The machined surface corresponding to experiment number 20.

5. Conclusions

In the present work, the fractal dimension is used to characterize the machined surface produced by WEDM on EN 31 steel. Four process parameters, namely discharge current, voltage, pulse-on time and pulse-off time, are varied at five equally-spaced levels. To reduce the number of experiments, a rotatable CCD experimental design methodology is adopted. The complex relationship between considered WEDM parameters and fractal dimension is modeled using ANN. After extensive modeling of the process, the following results may be directly inferred:

A feed-forward network with an L-M training algorithm and 4-3-3-1 architecture is seen to have better prediction capability.

The R-values during training, testing, and validation are 0.99, 0.9, and 0.99, respectively.

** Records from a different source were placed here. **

Lemma move_positions_other (e : Event) :
  ev_type e <> MouseMove -> move_positions [e] = [].
Proof.
  intros Hne. unfold move_positions. rewrite filter_cons, filter_nil.
  by case_decide.
Qed.

Lemma handle_moves_tracked (st : State) (ev : RawEvent) :
  moves_tracked st -> moves_tracked (handle start st ev).
Proof.
  unfold moves_tracked, handle. intros [Hn Hl].
  destruct (evtype ev); try done;
    try (cbn [push_back events last_x last_y];
         rewrite move_positions_app, move_positions_other, app_nil_r by done;
         done).
  destruct (_ || _) eqn:Hdiff; [|done]. cbn [events last_x last_y].
  rewrite move_positions_app.
  assert (move_positions [mouse_event MouseMove
            (Int.sub64 (obs_now (seen ev)) start) (seen ev) 0 false]
          = [(obs_px (seen ev), obs_py (seen ev))]) as -> by done.
  split; [|right; by rewrite last_snoc].
  apply no_repeat_snoc; [done|].
  destruct Hl as [-> | ->]; [done|]. intros [= Hx Hy].
  rewrite <- Hx, <- Hy, !Z.eqb_refl in Hdiff. done.
Qed.

(** X4: no two pointer moves that follow each other in a captured log are
    at the same position: a motion notification that finds the pointer where
    the last recorded move left it adds nothing. *)
Theorem moves_never_repeat_position (raw : list RawEvent) (stop : Observed) :
  no_repeat (move_positions (run BackendReady order start raw stop).2).
Proof.
  cbn [run snd]. unfold finish, synthesized. rewrite move_positions_app.
  assert (move_positions
            (map (fun b => mouse_event MouseButton
                             (Int.sub64 (obs_now stop) start) stop b false)
                 (order (downButtons (fold_left (handle start) raw initial))))
          = []) as ->.
  { induction (order _) as [|b l IH]; [done|]. cbn [map].
    unfold move_positions in *. rewrite filter_cons.
    case_decide as Hty; [done | exact IH]. }
  rewrite app_nil_r.
  assert (moves_tracked initial) as Hinit by (split; [done | by left]).
  revert Hinit. generalize initial.
  induction raw as [|ev raw IH]; intros st Hst; [by destruct Hst|].
  cbn [fold_left]. apply IH. by apply handle_moves_tracked.
Qed.

End CapturedLog.

Section CapturedTimes.

Import Recorder Logs.

Variable order : gset Z -> list Z.
Variable start : Z.

Lemma sub64_exact (now hi : Z) :
  (start <= now)%Z -> (now <= hi)%Z -> (hi - start < 2 ^ 63)%Z ->
  Int.sub64 now start = (now - start)%Z.
Proof.
  intros H1 H2 H3. apply to_int64_id. unfold Int.is_int64.
  apply andb_true_iff. split; [apply Z.leb_le | apply Z.ltb_lt]; lia.
Qed.

(** Each turn of the loop adds at most one event, stamped with the elapsed
    time of its notification. *)
Lemma handle_events (st : State) (ev : RawEvent) :
  events (handle start st ev) = events st
  \/ exists e, events (handle start st ev) = events st ++ [e]
               /\ ev_ms_since_start e = Int.sub64 (obs_now (seen ev)) start.
Proof.
  unfold handle. destruct (evtype ev); cbn [push_back events];
    try (right; eexists; split; [reflexivity | done]); [|by left].
  destruct (_ || _); [|by left]. right. eexists. split; [reflexivity | done].
Qed.
(** * reconcileprune: generation-aware reconciliation and pruning

    A shallow embedding of [pruner.go], [types.go] and [options.go] of
    github.com/guilhem/reconcileprune, and the properties of the pruning
    session that the design document states about it.

    Conventions of the embedding.
    - Go's [int64] is [Z]; the package only compares and copies
      generations, so no wrap-around arithmetic occurs.
    - Go strings are [string]; [fmt.Sprintf] with [%s] verbs is written
      out with [+:+].
    - [map[string]struct{}] is [gset string].
    - The ledger [*[]ManagedChild] and the result [*Result] that the
      Pruner borrows are fields of the [Pruner] value, which every method
      takes and gives back (explicit state passing).
    - A call through a nil [*runtime.Scheme] panics in Go; functions that
      can reach one return an [Outcome].
    - Everything that lives in k8s.io or controller-runtime (the cluster
      behind [client.Client], [runtime.Scheme], [schema.ParseGroupVersion],
      [apierrors.IsNotFound]) is a collaborator: a method of the
      [Kubernetes] class or a record of functions held by the Pruner.
    - The callbacks a caller passes in (the error handler, the status
      update) are functions of their arguments: they are given no way to
      reach into the Pruner, and a nil callback is not modelled.
    - Calls that leave the package are recorded in a log kept beside the
      cluster state, so that "no deletion was attempted" and "the error
      policy was not consulted" are statements about that log. *)

From Stdlib Require Import ZArith Lia Ascii.
From stdpp Require Import base strings list gmap.

Local Open Scope Z_scope.

(* ================================================================== *)
(** * Data model *)
(* ================================================================== *)

Abbreviation int64 := Z (only parsing).

#[local] Set Warnings "-register-all".

(** Go's [error] values.  [External] is an error made outside this
    package (by the deletion transport, the type resolver, the status
    update callback); [Errorf] is [fmt.Errorf] with its format string and
    the cause its [%w] verb wraps, if any (the arguments of the other
    verbs are not kept); [Join] is what [errors.Join] builds.  A nil
    error is [None : option error]. *)
Inductive error : Type :=
  | External (code : string)
  | Errorf (format : string) (wrapped : option error)
  | Join (errs : list error).

(** A function result [(T, error)]. *)
Inductive Res (A : Type) : Type :=
  | Ok (a : A)
  | Err (e : error).
Arguments Ok {A} a.
Arguments Err {A} e.

(** A call either returns or panics (nil pointer dereference). *)
Inductive Outcome (A : Type) : Type :=
  | Returned (a : A)
  | Panicked.
Arguments Returned {A} a.
Arguments Panicked {A}.

(** [errors.Join]: nil when there is nothing to join. *)
Definition errors_Join (errs : list error) : option error :=
  match errs with
  | [] => None
  | _ :: _ => Some (Join errs)
  end.

(** [errors.Is]-style reachability: [wraps e c] when [c] is [e] itself
    or is reached from [e] through [%w] and [Join] links. *)
Inductive wraps : error -> error -> Prop :=
  | wraps_self (e : error) : wraps e e
  | wraps_Errorf (format : string) (e c : error) :
      wraps e c -> wraps (Errorf format (Some e)) c
  | wraps_Join (es : list error) (e c : error) :
      In e es -> wraps e c -> wraps (Join es) c.

Module corev1.

(** [corev1.ObjectReference], with the seven fields of the Kubernetes
    type; Go's [==] on it compares all of them. *)
Record ObjectReference : Type := mkObjectReference {
  Kind : string;
  Namespace : string;
  Name : string;
  UID : string;
  APIVersion : string;
  ResourceVersion : string;
  FieldPath : string;
}.

#[global] Instance ObjectReference_eq_dec : EqDecision ObjectReference.
Proof. solve_decision. Defined.

End corev1.

Module schema.

Record GroupVersion : Type := mkGroupVersion {
  Group : string;
  Version : string;
}.

Record GroupVersionKind : Type := mkGroupVersionKind {
  gvkGroup : string;
  gvkVersion : string;
  gvkKind : string;
}.

#[global] Instance GroupVersionKind_eq_dec : EqDecision GroupVersionKind.
Proof. solve_decision. Defined.

(** [gvk.GroupVersion()] *)
Definition GroupVersionOf (gvk : GroupVersionKind) : GroupVersion :=
  {| Group := gvkGroup gvk; Version := gvkVersion gvk |}.

End schema.

(** [client.Object], reduced to what the package reads and writes: the
    dynamic Go type and the object metadata. *)
Record Object : Type := mkObject {
  GoType : string;
  GetName : string;
  GetNamespace : string;
  GetUID : string;
  GetGeneration : int64;
}.

Definition SetName (name : string) (o : Object) : Object :=
  {| GoType := GoType o; GetName := name; GetNamespace := GetNamespace o;
     GetUID := GetUID o; GetGeneration := GetGeneration o |}.

Definition SetNamespace (ns : string) (o : Object) : Object :=
  {| GoType := GoType o; GetName := GetName o; GetNamespace := ns;
     GetUID := GetUID o; GetGeneration := GetGeneration o |}.

Definition SetGeneration (g : int64) (o : Object) : Object :=
  {| GoType := GoType o; GetName := GetName o; GetNamespace := GetNamespace o;
     GetUID := GetUID o; GetGeneration := g |}.

(** What [scheme.New] hands back: a [runtime.Object] that may or may not
    implement [client.Object]. *)
Inductive RuntimeObject : Type :=
  | ClientObject (o : Object)
  | OtherObject.

(** [*runtime.Scheme], the type resolver. *)
Record Scheme : Type := mkScheme {
  ObjectKinds : Object -> Res (list schema.GroupVersionKind);
  New : schema.GroupVersionKind -> Res RuntimeObject;
}.

(** ** types.go *)

(** [ManagedChild] *)
Record ManagedChild : Type := mkManagedChild {
  ObjectReference : corev1.ObjectReference;
  ObservedGeneration : int64;
}.

#[global] Instance ManagedChild_eq_dec : EqDecision ManagedChild.
Proof. solve_decision. Defined.

(** [Result] *)
Record Result : Type := mkResult {
  Pruned : list string;
  Skipped : list string;
}.

(** [ErrorHandlerFunc]; the context argument carries nothing the package
    reads and is left out. *)
Definition ErrorHandlerFunc : Type := error -> Object -> option error.

#[global] Instance Object_eq_dec : EqDecision Object.
Proof. solve_decision. Defined.

(** ** Collaborators *)

(** What the package takes from Kubernetes: the state of the cluster
    behind [client.Client], and the functions of k8s.io/apimachinery that
    it calls. *)
Class Kubernetes : Type := {
  Cluster : Type;
  (** [schema.ParseGroupVersion] *)
  ParseGroupVersion : string -> Res schema.GroupVersion;
  (** [GroupVersion.String] *)
  GroupVersionString : schema.GroupVersion -> string;
  (** [apierrors.IsNotFound] *)
  IsNotFound : error -> bool;
}.

(** Calls that leave the package, in the order they were made. *)
Inductive Event : Type :=
  | EvDelete (obj : Object)
  | EvErrorHandler (err : error) (obj : Object)
  | EvUpdateStatus.

(* ================================================================== *)
(** * pruner.go and options.go *)
(* ================================================================== *)

Section Package.
Context `{K : Kubernetes}.

(** [client.Client], the deletion transport: [Delete] acts on the
    cluster and reports an error or nil. *)
Record Client : Type := mkClient {
  Delete : Cluster -> Object -> Cluster * option error;
}.

(** Everything outside the Pruner that its calls touch: the cluster and
    the record of the calls made. *)
Record World : Type := mkWorld {
  cluster : Cluster;
  log : list Event;
}.

(** The [updateStatus] callback of [Prune]: it sees the ledger as it
    stands and persists it. *)
Definition UpdateStatusFunc : Type :=
  list ManagedChild -> Cluster -> Cluster * option error.

(** [Pruner].  [owner], [children] and [result] hold what the Go fields
    point to. *)
Record Pruner : Type := mkPruner {
  client : Client;
  scheme : option Scheme;
  dryRun : bool;
  errorHandler : ErrorHandlerFunc;
  owner : Object;
  children : list ManagedChild;
  desiredRefs : gset string;
  result : Result;
  lastAppliedGen : int64;
}.

Definition set_scheme (s : option Scheme) (p : Pruner) : Pruner :=
  mkPruner (client p) s (dryRun p) (errorHandler p) (owner p) (children p)
           (desiredRefs p) (result p) (lastAppliedGen p).

Definition set_dryRun (b : bool) (p : Pruner) : Pruner :=
  mkPruner (client p) (scheme p) b (errorHandler p) (owner p) (children p)
           (desiredRefs p) (result p) (lastAppliedGen p).

Definition set_errorHandler (h : ErrorHandlerFunc) (p : Pruner) : Pruner :=
  mkPruner (client p) (scheme p) (dryRun p) h (owner p) (children p)
           (desiredRefs p) (result p) (lastAppliedGen p).

Definition set_owner (o : Object) (p : Pruner) : Pruner :=
  mkPruner (client p) (scheme p) (dryRun p) (errorHandler p) o (children p)
           (desiredRefs p) (result p) (lastAppliedGen p).

Definition set_children (cs : list ManagedChild) (p : Pruner) : Pruner :=
  mkPruner (client p) (scheme p) (dryRun p) (errorHandler p) (owner p) cs
           (desiredRefs p) (result p) (lastAppliedGen p).

Definition set_desiredRefs (d : gset string) (p : Pruner) : Pruner :=
  mkPruner (client p) (scheme p) (dryRun p) (errorHandler p) (owner p)
           (children p) d (result p) (lastAppliedGen p).

Definition set_result (r : Result) (p : Pruner) : Pruner :=
  mkPruner (client p) (scheme p) (dryRun p) (errorHandler p) (owner p)
           (children p) (desiredRefs p) r (lastAppliedGen p).

Definition set_lastAppliedGen (g : int64) (p : Pruner) : Pruner :=
  mkPruner (client p) (scheme p) (dryRun p) (errorHandler p) (owner p)
           (children p) (desiredRefs p) (result p) g.

(** ** options.go *)

(** [defaultErrorHandler] *)
Definition defaultErrorHandler : ErrorHandlerFunc :=
  fun err obj => Some (Errorf "failed to delete %s: %w" (Some err)).

(** [Option], as the package builds them. *)
Inductive Option : Type :=
  | OptScheme (s : option Scheme)
  | OptDryRun (b : bool)
  | OptErrorHandler (h : ErrorHandlerFunc).

(** [WithScheme] *)
Definition WithScheme (s : option Scheme) : Pruner -> Pruner :=
  fun p => set_scheme s p.

(** Modelled from the spec: the dry-run configuration option for the
    Pruner of pruner.go, whose [dryRun] flag is the one that
    [pruneStaleResources] reads.  The body of [WithDryRun] in options.go
    assigns [p.deleteOpts], a field that pruner.go's [Pruner] does not
    declare; here the option, when given [true], sets the flag
    ("Dry-run flag (configuration option): when set, deletions are
    simulated"), and does nothing when given [false], as in options.go. *)
Definition WithDryRun (b : bool) : Pruner -> Pruner :=
  fun p => if b then set_dryRun true p else p.

(** [WithErrorHandler] *)
Definition WithErrorHandler (h : ErrorHandlerFunc) : Pruner -> Pruner :=
  fun p => set_errorHandler h p.

Definition applyOption (opt : Option) : Pruner -> Pruner :=
  match opt with
  | OptScheme s => WithScheme s
  | OptDryRun b => WithDryRun b
  | OptErrorHandler h => WithErrorHandler h
  end.

(** ** pruner.go *)

(** [getLastAppliedGeneration] *)
Definition getLastAppliedGeneration
    (children : list ManagedChild) (currentGen : int64) : int64 :=
  if decide (length children = 0%nat) then 0
  else
    let maxGen :=
      fold_left
        (fun maxGen child =>
           if decide (ObservedGeneration child > maxGen)
           then ObservedGeneration child else maxGen)
        children 0 in
    if decide (maxGen = currentGen) then currentGen else maxGen.

(** [NewPruner] *)
Definition NewPruner (c : Client) (owner : Object)
    (children : list ManagedChild) (opts : list Option) : Pruner :=
  let p :=
    {| client := c; scheme := None; dryRun := false;
       errorHandler := defaultErrorHandler;
       owner := owner; children := children;
       desiredRefs := ∅;
       result := {| Pruned := []; Skipped := [] |};
       lastAppliedGen := 0 |} in
  let currentGen := GetGeneration owner in
  let p := set_lastAppliedGen (getLastAppliedGeneration children currentGen) p in
  fold_left (fun p opt => applyOption opt p) opts p.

The overall R-value of the model is 0.97.

The MSE for training is 0.0001, and for the testing pattern it is 0.0017. This indicates the high efficiency of the formed ANN architecture in predicting fractal dimension with high accuracy. A good correlation between predicted and experimental results is therefore concluded.

The predicted optimal combination of parameters from the combined ANN-GA is 7.064 Amp, 60 V, 3.215 µs, and 5 µs of discharge current, voltage, pulse-on time, and pulse-off time respectively. The predicted fractal dimension is 1.395.

The SEM micrograph of the machined surface for the lowest value of the fractal dimension is characterized by re-solidified layers or recast layer and micro-pits.

The SEM micrograph for a combination of parameters at a near-optimal combination is seen to be devoid of any pits or cracks. The re-solidified globules are lesser, indicating better vaporization and flushing. Thus, the integrated ANN-GA methodology is effective in optimizing the quality of a machined surface using WEDM.

From the present model, a significant improvement in surface quality for WEDM of EN 31 steel could be achieved without any post-processing or pre-treatment, thereby optimizing time and cost of machining as well.